▶ **WHAT THE TASK REQUIRES**: Output, without any change, the listing below from its opening line up to and including the line with "HAL_GetTick h1 +".

▶ **DATA FOR REVIEW**:
(** X15. With the debounce window in the way, a double press has to be
    tight.  Take four transitions of one button accepted in a row, the first
    a press of less than [DOUBLE_PRESS_WINDOW], all ticks leaving room for
    the window in the 32-bit range.  If the fourth (the second release)
    raises the double-press flag, then the first press and the pause after
    it each lasted at least [DEBOUNCE_DURATION] and less than
    [DOUBLE_PRESS_WINDOW - DEBOUNCE_DURATION] ticks, and the second press at
    least [DEBOUNCE_DURATION] and less than [DOUBLE_PRESS_WINDOW]. *)
Theorem double_press_needs_tight_timing
  (h1 h2 h3 h4 : HAL) (g : Globals) (b : Button) :
  HAL_in_range h1 -> HAL_in_range h2 -> HAL_in_range h3 -> HAL_in_range h4 ->
  HAL_GetTick h1 + DEBOUNCE_DURATION < 2 ^ 32 ->
  HAL_GetTick h2 + DEBOUNCE_DURATION < 2 ^ 32 ->
  HAL_GetTick h3 + DEBOUNCE_DURATION < 2 ^ 32 ->
  let s1 := Button_IRQ_Handler h1 g b in
  let s2 := Button_IRQ_Handler h2 (fst s1) (snd s1) in
  let s3 := Button_IRQ_Handler h3 (fst s2) (snd s2) in
  accepts_press h1 g b = true ->
  accepts h2 (fst s1) (snd s1) = true ->
  press_duration h2 (fst s1) < DOUBLE_PRESS_WINDOW ->
  accepts h3 (fst s2) (snd s2) = true ->
  raises DoublePress h4 (fst s3) (snd s3) = true ->
  DEBOUNCE_DURATION <= HAL_GetTick h2 - HAL_GetTick h1
    < DOUBLE_PRESS_WINDOW - DEBOUNCE_DURATION /\
  DEBOUNCE_DURATION <= HAL_GetTick h3 - HAL_GetTick h2
    < DOUBLE_PRESS_WINDOW - DEBOUNCE_DURATION /\
  DEBOUNCE_DURATION <= HAL_GetTick h4 - HAL_GetTick h3 < DOUBLE_PRESS_WINDOW.
Proof.
  intros R1 R2 R3 R4 F1 F2 F3 s1 s2 s3 Hp1 Ha2 Hshort Ha3 Hraise.
  (* first press *)
  pose proof (accepts_press_accepts _ _ _ Hp1) as Ha1.
  pose proof (accepted_after_window h1 h2 g b (snd s1) Ha1 R1 F1 Ha2) as Sp12.
  assert (Hst1 : _state (snd s1) = GPIO_PIN_RESET)
    by (subst s1; now rewrite (handler_press _ _ _ Hp1)).
  assert (Hps1 : press_start_time (fst s1) = HAL_GetTick h1)
    by (subst s1; now rewrite (handler_press _ _ _ Hp1)).
  (* first release *)
  pose proof (accepts_from_pressed _ _ _ Ha2 Hst1) as Hr2.
  pose proof (accepted_after_window h2 h3 _ _ (snd s2) Ha2 R2 F2 Ha3) as Sp23.
  destruct (release_times h2 (fst s1) (snd s1) Hr2) as [_ Hlast2].
  fold s2 in Hlast2.
  replace (press_duration h2 (fst s1) <? DOUBLE_PRESS_WINDOW) with true
    in Hlast2 by (symmetry; now apply Z.ltb_lt).
  rewrite Hps1 in Hlast2.
  assert (Hst2 : _state (snd s2) = GPIO_PIN_SET).
  { subst s2. rewrite handler_settled_state, Ha2.
    unfold accepts_release in Hr2. apply andb_true_iff in Hr2 as [_ Hr2].
    now apply PinState_eqb_eq. }
  (* second press *)
  pose proof (accepts_from_released _ _ _ Ha3 Hst2) as Hp3.
  assert (Hps3 : press_start_time (fst s3) = HAL_GetTick h3)
    by (subst s3; now rewrite (handler_press _ _ _ Hp3)).
  assert (Hlast3 : last_press_time (fst s3) = HAL_GetTick h1)
    by (subst s3; rewrite (handler_press _ _ _ Hp3); exact Hlast2).
  (* second release *)
  simpl in Hraise. apply andb_true_iff in Hraise as [Hraise Hpair].
  apply andb_true_iff in Hraise as [Hr4 Hd4].
  apply Z.ltb_lt in Hpair. apply Z.ltb_lt in Hd4.
  pose proof (accepted_after_window h3 h4 _ _ (snd s3) Ha3 R3 F3
                (accepts_release_accepts _ _ _ Hr4)) as Sp34.
  destruct R1 as [R1a R1b], R2 as [R2a R2b], R3 as [R3a R3b], R4 as [R4a R4b].
  unfold HAL_GetTick in *.
  unfold time_since_last_press in Hpair. rewrite Hps3, Hlast3 in Hpair.
  rewrite wrap32_small in Hpair by (unfold DEBOUNCE_DURATION in *; lia).
  unfold press_duration in Hd4. rewrite Hps3 in Hd4. unfold HAL_GetTick in Hd4.
  rewrite wrap32_small in Hd4 by (unfold DEBOUNCE_DURATION in *; lia).
  unfold DEBOUNCE_DURATION, DOUBLE_PRESS_WINDOW in *. lia.
Qed.

Lemma double_press_needs_tight_timing_witness :
  let h1 := hal_at 1000 GPIO_PIN_RESET in
  let h2 := hal_at 1200 GPIO_PIN_SET in
  let h3 := hal_at 1400 GPIO_PIN_RESET in
  let h4 := hal_at 1600 GPIO_PIN_SET in
  let s3 := irq_trace [h1; h2; h3] globals0 swa in
  raises DoublePress h4 (fst s3) (snd s3) = true /\
  200 <= 1200 - 1000 < 500 - 200 /\
  200 <= 1400 - 1200 < 500 - 200 /\
  200 <= 1600 - 1400 < 500.
Proof.
  split; [vm_compute; reflexivity |].
  apply (double_press_needs_tight_timing
           (hal_at 1000 GPIO_PIN_RESET) (hal_at 1200 GPIO_PIN_SET)
           (hal_at 1400 GPIO_PIN_RESET) (hal_at 1600 GPIO_PIN_SET)
           globals0 swa);
    try (unfold HAL_in_range, is_uint; simpl; lia);
    try (simpl; unfold DEBOUNCE_DURATION; lia);
    try (vm_compute; reflexivity).
Defined.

▶ **EXPECTED ANSWER**:
(** X15. With the debounce window in the way, a double press has to be
    tight.  Take four transitions of one button accepted in a row, the first
    a press of less than [DOUBLE_PRESS_WINDOW], all ticks leaving room for
    the window in the 32-bit range.  If the fourth (the second release)
    raises the double-press flag, then the first press and the pause after
    it each lasted at least [DEBOUNCE_DURATION] and less than
    [DOUBLE_PRESS_WINDOW - DEBOUNCE_DURATION] ticks, and the second press at
    least [DEBOUNCE_DURATION] and less than [DOUBLE_PRESS_WINDOW]. *)
Theorem double_press_needs_tight_timing
  (h1 h2 h3 h4 : HAL) (g : Globals) (b : Button) :
  HAL_in_range h1 -> HAL_in_range h2 -> HAL_in_range h3 -> HAL_in_range h4 ->
  HAL_GetTick h1 + DEBOUNCE_DURATION < 2 ^ 32 ->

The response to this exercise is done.